When the opportunity came up, however, my brother was still a sophomore in high school; They tweaked their original plan, but if I had to guess, I think their only regret is not leaving sooner.
They bought a house on the canal and fixed it up to their perfect home.
My family has always been close, but in the years since the move I’ve felt more connected to them. Part of the reason is probably because when you go to college, you realize you took being home for granted. But I also attribute our relationship to Oak Island.
Some people may not appreciate it, saying the island is too small or there aren’t enough “things to do.” But its simplicity, in my opinion, is what makes it special.
You need to understand there are two versions of Oak Island: on-season and off. During off-season, when it’s just the locals, the main street is slow and it’s a relief to make those left turns sooner than normal. Because in the summer, the street is jam-packed. People line the sides of the roads, looking both ways for cars to pass before they cross the street to reach either beach access or an ice cream shop.
In the winter, the only proof of civilization on the beach is in the form of a few footprints and the imprints of dog paws trailing behind. In the summer, it can be a madhouse. But when the sun sets to a purple or orange or yellow, and the vacationers are out at their dinners, the beach is a place of peace again.
That’s the time when I sit with my family, waiting for the turtles to hatch. It could be any day now — we’ll have to come a few nights in a row — but until then we make conversation, spending time together whether we realize it in the moment or not.
When it’s not nesting season, I’ll lay out a blanket with my mom, reading a book and occasionally looking up if I hear my dad or brothers reeling in a fish. I yell at my dad because I always feel bad for the live bait, but he can’t help his obsession with catching a shark.
The island is small enough that your choice of entry is limited to two options: the old bridge or the new one. Driving over them, my family will yell out “high tide” or “low tide,” depending on the view of the intracoastal waterway out the window.
Besides the Dairy Queen, your only options for eating and shopping is small business. Some people have voiced their concerns for me because of the island’s lack of a Starbucks, but I tell them I like it that way. I appreciate a local coffee shop, especially because I came from Apex, which once felt like a small town but is now development, growth and more development.
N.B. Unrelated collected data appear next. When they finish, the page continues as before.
(** What an extractor says of the request, and whose schema it registers. *)
Definition gen_request_meta_register (ty : Ty) : option (RequestMeta * Ty) :=
  match ty with
  | TyPath segs =>
      match last segs with
      | Some (ident, AngleBracketed (GType inner_ty :: _)) =>
          let inner_name := default "" (last_ident inner_ty) in
          if bool_decide (inner_name = "") then None
          else if bool_decide (ident = "Json") then Some (JsonBody inner_name, inner_ty)
          else if bool_decide (ident = "Form") then Some (FormBody inner_name, inner_ty)
          else if bool_decide (ident = "Query") then Some (QueryParams inner_name, inner_ty)
          else None
      | _ => None
      end
  | _ => None
  end.

Definition is_request (ty : Ty) : bool := bool_decide (last_ident ty = Some "Request").

(** Which [IntoRouteHandler] the macro implements, by the parameters. *)
Inductive EndpointKind :=
| TakesRequest
| TakesArgs (ty : Ty)
| TakesRequestAnd (ty : Ty)
| NoHandler.

Definition endpoint_kind (inputs : list FnArg) : EndpointKind :=
  match inputs with
  | [Typed ty] => if is_request ty then TakesRequest else TakesArgs ty
  | [Typed ty1; Typed ty2] => if is_request ty1 then TakesRequestAnd ty2 else NoHandler
  | _ => NoHandler
  end.

Definition kind_args (k : EndpointKind) : option Ty :=
  match k with TakesArgs ty | TakesRequestAnd ty => Some ty | _ => None end.

(** ** The generated code *)

Record Endpoint := mkEndpoint {
  ep_const : string;
  ep_type : string;
  ep_kind : EndpointKind;
  ep_summary : option string;
  ep_description : option string;
  ep_deprecated : bool;
  ep_tags : list string;
  ep_extras : list (Z * string);
  ep_ret_meta : option ResponseMeta;
  ep_ret_schema : option Ty;
  ep_request : option (RequestMeta * Ty);
}.

(** [endpoint_impl]; [None] for tokens that do not parse.  [upper_camel] is
    convert_case's. *)
Definition endpoint_impl (upper_camel : string → string) (attr : option (list SynMeta))
    (item : option ItemFn) : outcome Endpoint :=
  args ← unwrap attr;
  let a := macro_args args in
  input ← unwrap item;
  let '(def_summary, def_description) := doc_defaults (doc_lines (fn_attrs input)) in
  let kind := endpoint_kind (fn_inputs input) in
  mret (mkEndpoint (fn_name input) (upper_camel (fn_name input) +:+ "Endpoint") kind
          (opt_or (summary_arg a) def_summary) (opt_or (description_arg a) def_description)
          (deprecated_flag a) (tags_arg a) (extra_responses a)
          (ret_meta (fn_output input)) (ret_schema (fn_output input))
          (kind_args kind ≫= gen_request_meta_register)).
End endpoint.
(** * The Kafka consumption pipeline of the documentation, embedded in Rocq

    The repository documents a NestJS Kafka client.  Its pages carry the
    TypeScript of the pipeline's controllers (backpressure, adaptive
    concurrency, circuit breaker), of the consumer-side handlers (key
    grouping, sequential processing per key) and of the retry policy
    (retryDelay, shouldRetry).  Each of these is translated here function
    by function.

    JavaScript numbers are exact integers where the code counts (counters,
    attempts, delays, timestamps).  The utilisation of the backpressure
    controller, a quotient, is computed in IEEE 754 double precision
    ([SpecFloat]).  The durations of the adaptive controller, which the
    code hands to a function of its own and compares, are rationals.

    An async method runs up to its await, and other calls may run before
    it continues.  For the backpressure controller and the circuit
    breaker, whose methods write their fields after an await, a call is
    split into its part before the await and its continuation, and the
    states are those of every interleaving; calls that do not overlap are
    the special case [run] / [sendAll].

    The components whose TypeScript the pages do not show (idempotency
    filter, batch aggregator, failure router, the limiter of the
    dispatcher, the offset commit) are modelled from the specification
    and are marked as such. *)

From Stdlib Require Import ZArith QArith Lia List Bool SpecFloat.
From stdpp Require Import gmap strings list sorting.
Import ListNotations.

Local Open Scope Z_scope.
Set Warnings "-clear-no-such-hyp".

(** ** Messages *)

(** KafkaMessage, as far as the pages read it: msg.key?.toString(),
    msg.value.toString(), message.headers[...], and the partition and
    offset that tell two messages of a topic apart. *)
Record KafkaMessage : Type := Message {
  partition : Z;
  offset : Z;
  key : option string;             (* None: a message without key *)
  value : string;
  headers : gmap string string
}.

#[global] Instance KafkaMessage_eq_dec : EqDecision KafkaMessage.
Proof. solve_decision. Defined.

(** ** JavaScript numbers *)

(** A JavaScript number is an IEEE 754 binary64 value.  The products,
    quotients and comparisons of the backpressure controller are those of
    the standard, rounded to nearest, ties to even. *)
Module Number.

Definition number : Type := spec_float.

Definition prec : Z := 53.
Definition emax : Z := 1024.

(** The number an integer denotes: the integer itself up to 2^53, the
    nearest number beyond. *)
Definition ofZ (z : Z) : number := binary_normalize prec emax z 0 false.

Definition mul : number -> number -> number := SFmul prec emax.
Definition div : number -> number -> number := SFdiv prec emax.

(** x <= y, which is false when either side is NaN. *)
Definition leb : number -> number -> bool := SFleb.

(** The literal 0.6. *)
Definition c0_6 : number := S754_finite false 5404319552844595 (-53).

End Number.

(** The literal 0.6 is 6 / 10 rounded to the nearest number. *)
Lemma c0_6_nearest :
  Number.c0_6 = Number.div (Number.ofZ 6) (Number.ofZ 10).
Proof. vm_compute. reflexivity. Qed.

(** ** Backpressure controller (docs/kafka/best-practices.md, 908-937) *)

Module Backpressure.
Import Number.

(** The calls the controller makes on the Kafka consumer. *)
Inductive effect : Type :=
| Pause    (* consumer.pause([{ topic }]) *)
| Resume.  (* consumer.resume([{ topic }]) *)

(** The two entry points of the controller. *)
Inductive call : Type :=
| Before   (* beforeBatchProcessing() *)
| After.   (* afterBatchProcessing() *)

(** The mutable fields of [BackpressureController].  activeBatches only
    ever holds a whole number. *)
Record controller : Type := Controller {
  activeBatches : Z;
  isPaused : bool
}.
It’s cliche, but true. Life is short. You need places where you can feel yourself living in the moment. For me, it’s on a beach. Here, my only concerns are the newly-installed no trespassing sign where I visit my friendly neighborhood alligator, the safety of a turtle’s nest and the fear of someone building an overpriced coffee franchise.
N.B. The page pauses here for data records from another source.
Lemma EMA_feed_within (a lo hi eta : Q) (prices : list Decimal) :
  0 < a -> a <= 1 -> 0 <= lo ->
  0 <= eta -> eta <= 1 # 10 -> 4 * half_ulp * (1 - half_ulp) <= eta * a ->
  Forall (fun p => lo <= p /\ p <= hi) prices ->
  forall v,
    lo * (1 - eta) <= v -> v <= hi * (1 + eta) ->
    exists v',
      Rounded.EMA_feed prices {| alpha := a; value := Some v |}
      = {| alpha := a; value := Some v' |} /\
      lo * (1 - eta) <= v' /\ v' <= hi * (1 + eta).
Proof.
  intros Ha Ha1 Hlo Heta Heta1 Hea Hall.
  induction Hall as [|p ps [Hpl Hph] _ IH]; intros v Hvl Hvh.
  - exists v. repeat split; assumption.
  - pose proof (EMA_update_within a lo hi eta p v Ha Ha1 Hlo Heta Heta1 Hea
                  Hpl Hph Hvl Hvh) as Hstep.
    cbv zeta in Hstep. cbn [Rounded.EMA_feed fold_left].
    assert (E : snd (Rounded.EMA_update p {| alpha := a; value := Some v |})
                = {| alpha := a;
                     value := Some (fst (Rounded.EMA_update p
                                {| alpha := a; value := Some v |})) |})
      by reflexivity.
    rewrite E. apply IH; apply Hstep.
Qed.

(** X18: an EMA stays within the range of the prices it has seen, up to
    rounding.  For a period from 1 to 10^15 (an integer that JavaScript
    adds 1 to exactly), after feeding a fresh EMA a non-empty list of
    prices that all lie in [lo, hi], with lo not negative, its value is
    set and lies in [lo x (1 - d), hi x (1 + d)], where
    d = (period + 1) x 10^-19. *)
Theorem EMA_within_price_range
    (period : Z) (lo hi : Decimal) (prices : list Decimal) :
  (1 <= period <= 10 ^ 15)%Z -> 0 <= lo ->
  prices <> [] -> Forall (fun p => lo <= p /\ p <= hi) prices ->
  exists v,
    value (Rounded.EMA_feed prices (Rounded.newEMA period)) = Some v /\
    lo * (1 - ema_drift period) <= v /\
    v <= hi * (1 + ema_drift period).
Proof.
  intros [Hp1 Hp2] Hlo Hne Hall.
  destruct prices as [|p ps]; [congruence|].
  apply List.Forall_cons_iff in Hall. destruct Hall as [[Hpl Hph] Hall].
  destruct (newEMA_alpha_bounds period Hp1) as (Ha & Ha1 & Halow).
  cbv zeta in Ha, Ha1, Halow.
  set (a := alpha (Rounded.newEMA period)) in *.
  assert (HP : 2 <= inject_Z (period + 1)).
  { change 2 with (inject_Z 2). rewrite <- Zle_Qle. lia. }
  assert (HP' : inject_Z (period + 1) <= 1000000000000000000).
  { change 1000000000000000000 with (inject_Z (10 ^ 18)).
    rewrite <- Zle_Qle.
    assert (H15 : (10 ^ 15 < 10 ^ 18 - 1)%Z) by reflexivity. lia. }
  assert (Heta : 0 <= ema_drift period).
  { unfold ema_drift, half_ulp. apply Qmult_le_0_compat; [lra | discriminate]. }
  assert (Heta1 : ema_drift period <= 1 # 10).
  { unfold ema_drift, half_ulp. lra. }
  assert (Hea : 4 * half_ulp * (1 - half_ulp) <= ema_drift period * a).
  { unfold ema_drift.
    apply Qle_trans with
      (inject_Z (period + 1) * (2 * half_ulp)
       * (2 / inject_Z (period + 1) * (1 - half_ulp))).
    - assert (E : inject_Z (period + 1) * (2 * half_ulp)
                  * (2 / inject_Z (period + 1) * (1 - half_ulp))
                  == 4 * half_ulp * (1 - half_ulp)).
      { field. intros Hz. rewrite Hz in HP. lra. }
      rewrite E. apply Qle_refl.
    - apply Qmult_le_l; [|exact Halow].
      unfold half_ulp. apply Qmult_lt_0_compat; [lra | reflexivity]. }
  cbn [Rounded.EMA_feed fold_left].
  assert (E : snd (Rounded.EMA_update p (Rounded.newEMA period))
              = {| alpha := a; value := Some p |}) by reflexivity.
  rewrite E.
  assert (Hpl' : lo * (1 - ema_drift period) <= p).
  { apply Qle_trans with lo; [|exact Hpl].
    assert (H : 0 <= lo * ema_drift period) by (apply Qmult_le_0_compat; assumption).
    lra. }
  assert (Hph' : p <= hi * (1 + ema_drift period)).
  { apply Qle_trans with hi; [exact Hph|].
    assert (H : 0 <= hi * ema_drift period)
      by (apply Qmult_le_0_compat; [lra | assumption]).
    lra. }
  destruct (EMA_feed_within a lo hi (ema_drift period) ps Ha Ha1 Hlo Heta Heta1
              Hea Hall p Hpl' Hph') as (v' & Hfeed & Hl & Hh).
  exists v'. fold (Rounded.EMA_feed ps {| alpha := a; value := Some p |}).
  rewrite Hfeed. cbn [value]. repeat split; assumption.
Qed.

(** An EMA of period 20 fed 0.5, 0.5 and 0.6. *)
Lemma EMA_within_price_range_witness :
  exists v,
    value (Rounded.EMA_feed [1 # 2; 1 # 2; 6 # 10] (Rounded.newEMA 20)) = Some v /\
    (1 # 2) * (1 - ema_drift 20) <= v /\
    v <= (6 # 10) * (1 + ema_drift 20).
Proof.
  apply (EMA_within_price_range 20 (1 # 2) (6 # 10) [1 # 2; 1 # 2; 6 # 10]).
  - split; [lia | vm_compute; discriminate].
  - discriminate.
  - discriminate.
  - repeat constructor; discriminate.
Defined.

(** The widening is needed: fed 0.5 twice, an EMA of period 20 holds
    0.50000000000000000001, which is above every price it has seen; in
    exact arithmetic it would hold 0.5. *)
Example EMA_rounding_residue :
  (exists v, value (Rounded.EMA_feed [1 # 2; 1 # 2] (Rounded.newEMA 20)) = Some v
             /\ v == 50000000000000000001 # 100000000000000000000
             /\ (1 # 2) < v) /\
  (exists v, value (EMA_feed [1 # 2; 1 # 2] (newEMA 20)) = Some v /\ v == 1 # 2).
Proof.
  split.
  - eexists. split; [reflexivity|]. split; vm_compute; reflexivity.
  - eexists. split; [reflexivity|]. vm_compute. reflexivity.
Qed.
When I get done with my three-hour drive from college, my mom always invites me outside to sit on the dock with her. A few moments later, my dad will join us. Then, I hear the gravel as my youngest brother pulls up in his car and soon, my oldest brother comes home from volunteering at the town’s bird rescue.
For the first time in a while, we are all together again, catching each other up on our days.
More than once, I have seen my mom become distracted by the view of the canal we live on and the tall trees across the water. She turns back to me and asks me a question:
“Aren’t we lucky we live here?”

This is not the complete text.